**How to complete this task**
Search the material for the word "changes" and copy each line that holds it.
....
(* ===== verification/JobSafety.v ===== *)
(** * Histories of a job store (src/unchain/jobs/store.py)

    Whatever methods run, in any order and with crashes between any two changes
    of files, a launch specification never changes, a status follows the allowed
    transitions with a growing revision, logs only grow, and the claim of a job
    that has left [queued] is frozen. *)

From S2P Require Import Prelude PyVal Json Models JournalPayload RequestLease ResourceLimits JsonParse Utf8Stream JobStore JobCodec.

(** ** Transitions *)

(** One allowed transition after the other. *)
Definition follows : relation pystr := rtc (λ a b, b ∈ allowed_transitions a).

Lemma follows_terminal a b : a ∈ TERMINAL_JOB_STATUSES → follows a b → b = a.
Proof.
  intros Ha Hb. inversion Hb as [|? c ? Hc]; subst; [done|]. exfalso.
  unfold TERMINAL_JOB_STATUSES in Ha. rewrite !elem_of_cons, elem_of_nil in Ha.
  destruct Ha as [->|[->|[->|[->|[->|[]]]]]]; by apply elem_of_nil in Hc.
Qed.

Lemma queued_is_first a : u "queued" ∈ allowed_transitions a → a = u "queued".
Proof.
  unfold allowed_transitions. repeat case_bool_decide; try done; intros Hin;
    rewrite ?elem_of_cons, ?elem_of_nil in Hin; destruct_or? Hin; done.
Qed.

(** Nothing returns to [queued]. *)
Lemma follows_queued a b : follows a b → b = u "queued" → a = u "queued".
Proof. induction 1 as [|a c b Hac _ IH]; [done|]. intros Hb. specialize (IH Hb). subst c. by apply queued_is_first. Qed.

Lemma validate_transition_follows a b x : _validate_transition a b = Ok x → follows a b.
Proof.
  unfold _validate_transition, ensure. repeat case_bool_decide; intros Hok; simplify_eq; [done|].
  by apply rtc_once.
Qed.

Definition status_of (d : pydict) : pystr := text_of (get d "status").
Definition revision_of (d : pydict) : Z := int_of (get d "revision").

(** What may become of a state. *)
Record state_step (d d' : pydict) : Prop := {
  ss_status : follows (status_of d) (status_of d');
  ss_revision : d' = d ∨ (revision_of d < revision_of d')%Z;
  ss_token : get d' "worker_token" = get d "worker_token";
  ss_created : get d' "created_at_ms" = get d "created_at_ms";
}.

#[export] Instance state_step_preorder : PreOrder state_step.
Proof.
  split; [intros d; by split; try left|]. intros d1 d2 d3 [] []. split; try congruence; [by etrans|].
  destruct ss_revision0 as [->|?], ss_revision1 as [->|?]; auto. right. lia.
Qed.

(** ** Stores *)

Definition json_files : list string :=
  ["spec.json"; "state.json"; "cursor.json"; "worker-claim.json"; "heartbeat.json"; "cancel-request.json"].
Definition log_files : list string := ["stdout.log"; "stderr.log"].

Create HintDb jobs discriminated.

Section safety.
Context (store_id : pystr).

Abbreviation file := (file_of store_id).

(** The document of a file. *)
Definition doc (s : Jobs) (job_id : pystr) (name : string) : option pydict :=
  match parse_json (file s job_id name) with Ok d => Some d | Err _ => None end.

(** Every file of a store holds a document, and [uuid4().hex] is 32 hex digits. *)
Record sound (s : Jobs) : Prop := {
  so_docs job name bs : name ∈ json_files → file s job name = Some bs →
                        ∃ d, parse_json (Some bs) = Ok d ∧ printable_doc d;
  so_uuids n : hex_text 32 (j_uuids s n) = true;
}.

(** What may become of a store. *)
Record evolves (s s' : Jobs) : Prop := {
  ev_spec job bs : file s job "spec.json" = Some bs → file s' job "spec.json" = Some bs;
  ev_state job d : doc s job "state.json" = Some d →
                   ∃ d', doc s' job "state.json" = Some d' ∧ state_step d d';
  ev_claim job d : doc s job "state.json" = Some d → status_of d ≠ u "queued" →
                   file s' job "worker-claim.json" = file s job "worker-claim.json";
  ev_log job name bs : name ∈ log_files → file s job name = Some bs →
                       ∃ more, file s' job name = Some (bs ++ more);
  ev_cancel job : is_Some (file s job "cancel-request.json") → is_Some (file s' job "cancel-request.json");
}.

#[export] Instance evolves_preorder : PreOrder evolves.
Proof.
  split.
  - intros s. split; [done| |done| |done].
    + intros job d Hd. exists d. by split.
    + intros job name bs _ Hl. exists []. by rewrite app_nil_r.
  - intros s1 s2 s3 [A1 A2 A3 A4 A5] [B1 B2 B3 B4 B5]. split; [by eauto|..|by eauto].
    + intros job d (d2 & H2 & ?)%A2. destruct (B2 _ _ H2) as (d3 & ? & ?). exists d3. split; [done|by etrans].
    + intros job d Hd Hs. destruct (A2 _ _ Hd) as (d2 & H2 & Hstep). rewrite <-(A3 _ _ Hd Hs). apply (B3 _ d2); [done|].
      intros Hq. destruct Hs. eapply follows_queued; [apply Hstep|done].
    + intros job name bs Hn (m1 & H1)%A4; [|done]. destruct (B4 _ _ _ Hn H1) as (m2 & H2). exists (m1 ++ m2).
      by rewrite (assoc_L (++)).
Qed.

(** The files are the same. *)
Definition same (s s' : Jobs) : Prop := ∀ job name, file s' job name = file s job name.

Lemma same_doc s s' job name : same s s' → doc s' job name = doc s job name.
Proof. intros H. unfold doc. by rewrite H. Qed.

Lemma same_evolves s s' : same s s' → evolves s s'.
Proof.
  intros H. split.
  - intros job bs. by rewrite H.
  - intros job d Hd. exists d. rewrite (same_doc s s'); [|done]. split; [done|reflexivity].
  - by intros.
  - intros job name bs _ Hl. exists []. by rewrite H, app_nil_r.
  - intros job. by rewrite H.
Qed.

Lemma same_sound s s' : same s s' → (∀ n, hex_text 32 (j_uuids s' n) = true) → sound s → sound s'.
Proof. intros H Hu [Hd _]. split; [|done]. intros job name bs Hn. rewrite H. by apply Hd. Qed.

(** ** Methods keep the store *)

(** A run leaves a sound store that has evolved. *)
Definition good {A} (m : M Jobs pyexn A) (s : Jobs) : Prop := sound (m s).2 ∧ evolves s (m s).2.

Definition keeps {A} (m : M Jobs pyexn A) : Prop := ∀ s, sound s → good m s.

Lemma good_seq {A B} (m : M Jobs pyexn A) (f : A → M Jobs pyexn B) s :
  good m s → (∀ a, (m s).1 = Ok a → sound (m s).2 → good (f a) (m s).2) → good (m ≫= f) s.
Proof.
  intros [Hs He] Hf. unfold good. cbv [mbind M_bind]. destruct (m s) as [[a|e] s1]; [|done]. cbn [fst snd] in *.
  destruct (Hf a eq_refl Hs) as [? ?]. split; [done|by etrans].
Qed.

Lemma good_done {A} (m : M Jobs pyexn A) s : (m s).2 = s → sound s → good m s.
Proof. intros E Hs. unfold good. rewrite E. by split. Qed.

(** A method that changes nothing. *)
Definition pure {A} (m : M Jobs pyexn A) : Prop := ∀ s, (m s).2 = s.

Lemma good_pure {A B} (m : M Jobs pyexn A) (f : A → M Jobs pyexn B) s :
  pure m → sound s → (∀ a, m s = (Ok a, s) → good (f a) s) → good (m ≫= f) s.
Proof.
  intros Hp Hs Hf. apply good_seq; [by apply good_done|]. intros a Ha _. rewrite Hp. apply Hf.
  specialize (Hp s). destruct (m s) as [r s1]. cbn in *. by subst.
Qed.

Lemma pure_bind {A B} (m : M Jobs pyexn A) (f : A → M Jobs pyexn B) : pure m → (∀ a, pure (f a)) → pure (m ≫= f).
Proof.
  intros Hm Hf s. specialize (Hm s). cbv [mbind M_bind]. destruct (m s) as [[a|e] s1]; cbn in *; subst; [apply Hf|done].
Qed.
Lemma pure_ret {A} (a : A) : pure (mret a : M Jobs pyexn A).
Proof. done. Qed.
Lemma pure_raise {A} e : pure (raise e : M Jobs pyexn A).
Proof. done. Qed.
Lemma pure_gets {A} (f : Jobs → A) : pure (gets f).
Proof. done. Qed.
Lemma pure_lift {A} (r : R A) : pure (lift r).
Proof. done. Qed.
Lemma pure_try {A} (m : M Jobs pyexn A) h : pure m → (∀ e, pure (h e)) → pure (try_except m h).
Proof.
  intros Hm Hh s. specialize (Hm s). unfold try_except. destruct (m s) as [[a|e] s1]; cbn in *; subst; [done|apply Hh].
Qed.

(** Follow the structure of a method that only reads. *)
Ltac pure :=
  repeat first
    [ apply pure_ret | apply pure_raise | apply pure_gets | apply pure_lift
    | apply pure_bind; [|intros ?] | apply pure_try; [|intros ?]
    | match goal with |- pure (match ?x with _ => _ end) => destruct x end ].

Lemma pure_read_json job name : pure (_read_json store_id job name).
Proof. unfold _read_json. pure. Qed.
Lemma pure_read_optional job name : pure (_read_optional_json store_id job name).
Proof. unfold _read_optional_json. pure. Qed.
Lemma pure_identity : pure (_assert_store_identity store_id).
Proof. unfold _assert_store_identity, _read_store_manifest. pure. Qed.
Lemma pure_paths job : pure (_paths store_id job).
Proof. unfold _paths. apply pure_bind; [apply pure_identity|intros ?; pure]. Qed.
Lemma pure_read_spec job : pure (_read_spec store_id job).
Proof. unfold _read_spec. apply pure_bind; [apply pure_read_json|intros ?; pure]. Qed.
Lemma pure_read_state job : pure (_read_state store_id job).
Proof. unfold _read_state. apply pure_bind; [apply pure_read_json|intros ?; pure]. Qed.
Lemma pure_read_cursor job : pure (_read_cursor store_id job).
Proof. unfold _read_cursor. apply pure_bind; [apply pure_read_json|intros ?; pure]. Qed.
Lemma pure_exists job name : pure (exists_file store_id job name).
Proof. apply pure_gets. Qed.
Lemma pure_any_artifact job : pure (any_artifact store_id job).
Proof. apply pure_gets. Qed.
Lemma pure_expected_claim job c : pure (expected_claim_holds store_id job c).
Proof. unfold expected_claim_holds. destruct c; [|pure]. apply pure_bind; [apply pure_read_optional|intros ?; pure]. Qed.
Lemma pure_expected_heartbeat job spec state c a b : pure (expected_heartbeat_holds store_id job spec state c a b).
Proof.
  unfold expected_heartbeat_holds. case_match; [pure|]. apply pure_bind; [apply pure_read_optional|intros ?; pure].
Qed.

#[local] Hint Resolve pure_read_json pure_read_optional pure_identity pure_paths pure_read_spec pure_read_state
  pure_read_cursor pure_exists pure_any_artifact pure_expected_claim pure_expected_heartbeat pure_ret pure_raise
  pure_gets pure_lift : jobs.

(** *** What reading says *)

Lemma read_json_ok s job name d s' : _read_json store_id job name s = (Ok d, s') → doc s job name = Some d.
Proof. unfold _read_json, doc. cbn. intros [= E _]. by rewrite E. Qed.

Lemma read_spec_ok s job d s' :
  _read_spec store_id job s = (Ok d, s') → doc s job "spec.json" = Some d ∧ validate_spec store_id job d = Ok tt.
Proof.
  unfold _read_spec. intros (raw & s1 & Hr & (x & s2 & Hv & [= -> _])%M_bind_ok)%M_bind_ok.
  apply read_json_ok in Hr as Hd. split; [done|]. injection Hv as Hv _. by destruct x.
Qed.

Lemma read_state_ok s job d s' :
  _read_state store_id job s = (Ok d, s') → doc s job "state.json" = Some d ∧ _validate_state job d = Ok tt.
Proof.
  unfold _read_state. intros (raw & s1 & Hr & (x & s2 & Hv & [= -> _])%M_bind_ok)%M_bind_ok.
  apply read_json_ok in Hr as Hd. split; [done|]. injection Hv as Hv _. by destruct x.
Qed.

Lemma sound_doc s job name d : sound s → name ∈ json_files → doc s job name = Some d → printable_doc d.
Proof.
  intros Hs Hn. unfold doc. destruct (file s job name) as [bs|] eqn:E; [|done].
  destruct (so_docs s Hs _ _ _ Hn E) as (d' & -> & ?). by intros [= <-].
Qed.

(** Turn a check that passed into its tests. *)
Ltac checks H :=
  repeat match type of H with
  | (_ ≫= _) = Ok _ => let x := fresh "x" in let Hx := fresh "Hx" in
      apply result_bind_ok in H as (x & Hx & H); try (apply ensure_ok in Hx)
  end; try (apply ensure_ok in H).

Record valid_state (d : pydict) : Prop := {
  vs_status : ∃ t, get d "status" = VStr t ∧ t ∈ JOB_STATUSES;
  vs_revision : ∃ z, get d "revision" = VInt z ∧ (0 ≤ z)%Z;
  vs_created : ∃ z, get d "created_at_ms" = VInt z ∧ (0 ≤ z)%Z;
  vs_token : ∃ t, get d "worker_token" = VStr t;
}.

Lemma int_at_least_ok n v : int_at_least n v = true → ∃ z, v = VInt z ∧ (n ≤ z)%Z.
Proof. destruct v; try done. cbn. intros ?%Z.leb_le. eauto. Qed.

Lemma validate_state_ok job d : _validate_state job d = Ok tt → valid_state d.
Proof.
  unfold _validate_state, corrupt. intros H. checks H.
  match goal with H : in_set _ _ = Ok _ |- _ => rename H into Hset end.
  repeat match goal with H : forallb _ _ = true |- _ => cbn [forallb] in H end. bsimpl.
  split; eauto using int_at_least_ok.
  - destruct (get d "status"); cbn in Hset; simplify_eq. bsimpl. eauto.
  - destruct (get d "worker_token"); eauto; done.
Qed.

(** *** What writing does *)

Lemma dir_put s job job' d : dir_of store_id (put_dir store_id job d s) job' =
  if decide (job = job') then Some d else dir_of store_id s job'.
Proof.
  unfold dir_of, put_dir, with_stores. cbn [j_stores]. rewrite lookup_insert_eq. cbn.
  destruct (decide (job = job')) as [->|Hne]; [by rewrite lookup_insert_eq|].
  rewrite lookup_insert_ne by done. by destruct (j_stores s !! store_id).
Qed.

Lemma file_put s job job' name d : file (put_dir store_id job d s) job' name =
  if decide (job = job') then d !! name else file s job' name.
Proof. unfold file_of. rewrite dir_put. by case_decide. Qed.

(** The store after a change of one file. *)
Definition changed (s : Jobs) (job : pystr) (name : string) (o : option (list N)) (s' : Jobs) : Prop :=
  ∀ job' name', file s' job' name' = if decide (job' = job ∧ name' = name) then o else file s job' name'.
....
**Task answer**
    Whatever methods run, in any order and with crashes between any two changes
    of files, a launch specification never changes, a status follows the allowed
(** A method that changes nothing. *)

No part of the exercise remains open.